I am an Optometrist and researcher working on a scientific poster on the efficacy of tinted lenses to block harmful blue light. There are a few yellow and amber tinted lenses on the market that advertise that they block the required part of the blue spectrum such as “Blue Tec”. To select the best lenses for our study we need to analyze their ability to block blue light in 10 nm increments across the UV and visible spectrum. One option is to buy, learn how to use and and calibrate a spectrometer. A better way is to find an expert that already has mastered this equipment, who can generate these transmission curves for us. Let me know if anyone in this forum can help with this project. We would be glad to pay a fee for each lens analyzed. If I am in the wrong forum and redirection would be appreciated.

Donald,

What is the thickness of your lens samples? If sufficiently thin slices can give good data, there are a number of readily available measurement tools.

Hi Ethan,

They are 2-3 mm thick approximately 70 mm in diameter. I am looking for a graph similar to the transmission data information you can get from gels like this one from Rosco:

rosco.com/filters/SED.cfm?titleName=E008: Dark Salmon&imageName=…/images/filters/ecolourplus/008.jpg

That link failed will try this one;

rosco.com/filters/ecolour.cfm?DisplayType=36

Donald,

Sorry for making this a game of 20 questions, but I’m typing under the influence of a nasty cold.
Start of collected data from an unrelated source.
(** * ChessGame: the move generator and the winner heuristics

    A shallow embedding of [ChessGame_Backend.py] (classes [Chess] and
    [MyChessGame]) and of the parts of [Chess_game.py] that compute
    ([ChessGameGUI.analyze_position] and the handlers that change the
    board), followed by the properties of the written specification that
    can be stated over it and by further properties of the code.

    Conventions of the embedding:
    - Python integers are [Z];
    - a Python [str] is a [string]; a character is the code point it
      carries, so the alphabet of the model is the code points below 256
      (Latin-1), on which [lower], [ord] and [int] are defined exactly as
      CPython defines them; a statement about the acceptance, the error or
      the case of arbitrary strings is made for ASCII strings, [is_ascii],
      the alphabet the specification gives to positions;
    - a raised exception is the [Raise] outcome of the [result] monad, and
      statements are sequenced with stdpp's monadic notation, in the order
      in which the source evaluates them;
    - a [dict] is a [gmap]. *)

From Stdlib Require Import ZArith Lia Ascii String DecimalString.
From stdpp Require Import base decidable option list strings gmap fin_maps.

Local Open Scope string_scope.
Local Open Scope Z_scope.

(** ** Python primitives *)

Module Py.

(** The exceptions the modelled code can raise.  [NotLatin1] is not a
    Python exception: it is the outcome of [chr] on a code point that
    Python accepts (256 .. 0x10FFFF) but that has no representation in
    the alphabet of the model. *)
Inductive exn : Set :=
| ValueError
| KeyError
| NotLatin1.

Inductive result (A : Type) : Type :=
| Ok (a : A)
| Raise (e : exn).
Global Arguments Ok {A} a.
Global Arguments Raise {A} e.

Global Instance result_ret : MRet result := fun _ a => Ok a.
Global Instance result_bind : MBind result := fun _ _ f m =>
  match m with
  | Ok a => f a
  | Raise e => Raise e
  end.
Global Instance result_fmap : FMap result := fun _ _ f m =>
  match m with
  | Ok a => Ok (f a)
  | Raise e => Raise e
  end.

Definition raises {A} (m : result A) : Prop := ∃ e, m = Raise e.

Global Instance exn_eq_dec : EqDecision exn.
Proof. solve_decision. Defined.

Global Instance result_eq_dec `{EqDecision A} : EqDecision (result A).
Proof. solve_decision. Defined.

(** [ord(c)] *)
Definition ord (c : ascii) : Z := Z.of_N (N_of_ascii c).

(** [chr(n)]: [ValueError] outside [range(0x110000)]. *)
Definition chr (n : Z) : result ascii :=
  if (0 <=? n) && (n <? 256) then Ok (ascii_of_N (Z.to_N n))
  else if (0 <=? n) && (n <? 1114112) then Raise NotLatin1
  else Raise ValueError.

(** [c.lower()] for a one-character string: the upper-case letters of
    Latin-1 are A-Z and U+00C0-U+00DE without the multiplication sign
    U+00D7; each maps to the code point 32 above it.  (Above Latin-1 the
    lower case of one character can be two characters, as for U+0130, and
    [ord] of it raises a [TypeError]: such strings are outside the model.) *)
Definition lower_char (c : ascii) : ascii :=
  let n := ord c in
  if ((65 <=? n) && (n <=? 90)) || ((192 <=? n) && (n <=? 222) && negb (n =? 215))
  then ascii_of_N (Z.to_N (n + 32))
  else c.

(** [s.lower()] *)
Fixpoint lower (s : string) : string :=
  match s with
  | EmptyString => EmptyString
  | String c s' => String (lower_char c) (lower s')
  end.

(** [int(c)] for a one-character string [c]: the only such strings that
    parse are the decimal digits.  (Above Latin-1 Python also reads the
    decimal digits of other scripts, as U+0663: such strings are outside
    the model.) *)
Definition int_char (c : ascii) : result Z :=
  let n := ord c in
  if (48 <=? n) && (n <=? 57) then Ok (n - 48) else Raise ValueError.

(** [str(n)] for an integer. *)
Definition str (n : Z) : string := NilZero.string_of_int (Z.to_int n).

End Py.
Import Py.

(** ** class Chess

    [Chess_game.py] carries a copy of this class, statement for statement;
    both files are embedded by this one module. *)

Module Chess.

(** [PIECE_VALUES] *)
Definition PIECE_VALUES : gmap string Z :=
  <["knight" := 3]> (<["bishop" := 3]> (<["rook" := 5]>
    (<["queen" := 9]> (<["king" := 100]> ∅)))).

(** [d[k]]: a missing key raises [KeyError]. *)
Definition getitem (d : gmap string Z) (k : string) : result Z :=
  match d !! k with
  | Some v => Ok v
  | None => Raise KeyError
  end.

Definition is_valid_position (row col : Z) : bool :=
  (0 <=? row) && (row <=? 7) && (0 <=? col) && (col <=? 7).

(** The pattern is the test [len(position) != 2]: [p0] and [p1] are
    [position[0]] and [position[1]]. *)
Definition position_to_coords (position : string) : result (Z * Z) :=
  match position with
  | String p0 (String p1 EmptyString) =>
      let col := ord (lower_char p0) - ord "a" in
      d ← int_char p1;
      let row := d - 1 in
      Ok (row, col)
  | _ => Raise ValueError
  end.

Definition coords_to_position (row col : Z) : result string :=
  c ← chr (ord "a" + col);
  Ok (String c (str (row + 1))).

(** [range(1, 8)] *)
Definition range_1_8 : list Z := seqZ 1 7.

(** The inner loop of the sliding pieces: walk the steps [i] in order,
    keep the square while it is on the board, [break] at the first one
    that is not. *)
Fixpoint slide (row col dr dc : Z) (steps : list Z) : list (Z * Z) :=
  match steps with
  | [] => []
  | i :: steps' =>
      let new_row := row + dr * i in
      let new_col := col + dc * i in
      if is_valid_position new_row new_col
      then (new_row, new_col) :: slide row col dr dc steps'
      else []
  end.

(** The outer loop: the rays are appended in the order of [directions]. *)
Definition slide_all (row col : Z) (directions : list (Z * Z)) : list (Z * Z) :=
  flat_map (λ '(dr, dc), slide row col dr dc range_1_8) directions.

(** The loop of the knight and of the king: one step per offset, kept
    when it lands on the board. *)
Definition step_all (row col : Z) (offsets : list (Z * Z)) : list (Z * Z) :=
  flat_map (λ '(dr, dc),
    let new_row := row + dr in
    let new_col := col + dc in
    if is_valid_position new_row new_col then [(new_row, new_col)] else [])
    offsets.

Definition rook_directions : list (Z * Z) := [(0, 1); (0, -1); (1, 0); (-1, 0)].
Definition bishop_directions : list (Z * Z) := [(1, 1); (1, -1); (-1, 1); (-1, -1)].
Definition knight_moves : list (Z * Z) :=
  [(-2, -1); (-2, 1); (-1, -2); (-1, 2); (1, -2); (1, 2); (2, -1); (2, 1)].
Definition king_directions : list (Z * Z) :=
  [(-1, -1); (-1, 0); (-1, 1); (0, -1); (0, 1); (1, -1); (1, 0); (1, 1)].

Definition _get_rook_moves (row col : Z) : list (Z * Z) :=
  slide_all row col rook_directions.

Definition _get_bishop_moves (row col : Z) : list (Z * Z) :=
  slide_all row col bishop_directions.

Definition _get_queen_moves (row col : Z) : list (Z * Z) :=
  _get_rook_moves row col ++ _get_bishop_moves row col.

Definition _get_knight_moves (row col : Z) : list (Z * Z) :=
  step_all row col knight_moves.

Definition _get_king_moves (row col : Z) : list (Z * Z) :=
  step_all row col king_directions.

(** The [if]/[elif] chain of [get_piece_moves], on the lower-cased name. *)
Definition dispatch (piece_type : string) (row col : Z) : list (Z * Z) :=
  if decide (piece_type = "rook") then _get_rook_moves row col
  else if decide (piece_type = "bishop") then _get_bishop_moves row col
  else if decide (piece_type = "queen") then _get_queen_moves row col
  else if decide (piece_type = "knight") then _get_knight_moves row col
  else if decide (piece_type = "king") then _get_king_moves row col
  else [].

Definition get_piece_moves (piece_type position color : string)
  : result (list string) :=
  '(row, col) ← position_to_coords position;
  let piece_type := lower piece_type in
  let moves := dispatch piece_type row col in
  mapM (λ '(r, c), coords_to_position r c)
       (filter (λ '(r, c), is_valid_position r c = true) moves).

Definition can_attack (piece_type from_pos target_pos color : string)
  : result bool :=
  possible_moves ← get_piece_moves piece_type from_pos color;
  Ok (bool_decide (target_pos ∈ possible_moves)).

End Chess.

(** ** class MyChessGame *)

Module MyChessGame.
Import Chess.

Record t : Set := mk {
  white_piece : string;
  white_pos : string;
  black_piece : string;
  black_pos : string
}.

Definition __init__ (white_piece white_pos black_piece black_pos : string) : t :=
  {| white_piece := lower white_piece;
     white_pos := lower white_pos;
     black_piece := lower black_piece;
     black_pos := lower black_pos |}.

Definition can_white_attack_black (self : t) : result bool :=
  can_attack self.(white_piece) self.(white_pos) self.(black_pos) "white".

Definition can_black_attack_white (self : t) : result bool :=
  can_attack self.(black_piece) self.(black_pos) self.(white_pos) "black".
Are the samples flat or curved? If these are chunks of sunglass lens, the curvature could well interfere with direct measurement. If there is a relatively flat portion of the glass we can probably help you out with the measurements.

The thickness of the glass places constraints on what we can use to measure them accurately. My primary concern is that we would only be able to measure down to 380nm, which won’t cover the full UV transmission range of normal glass.

If this sounds useful send me an email and we can try measuring a sample for you.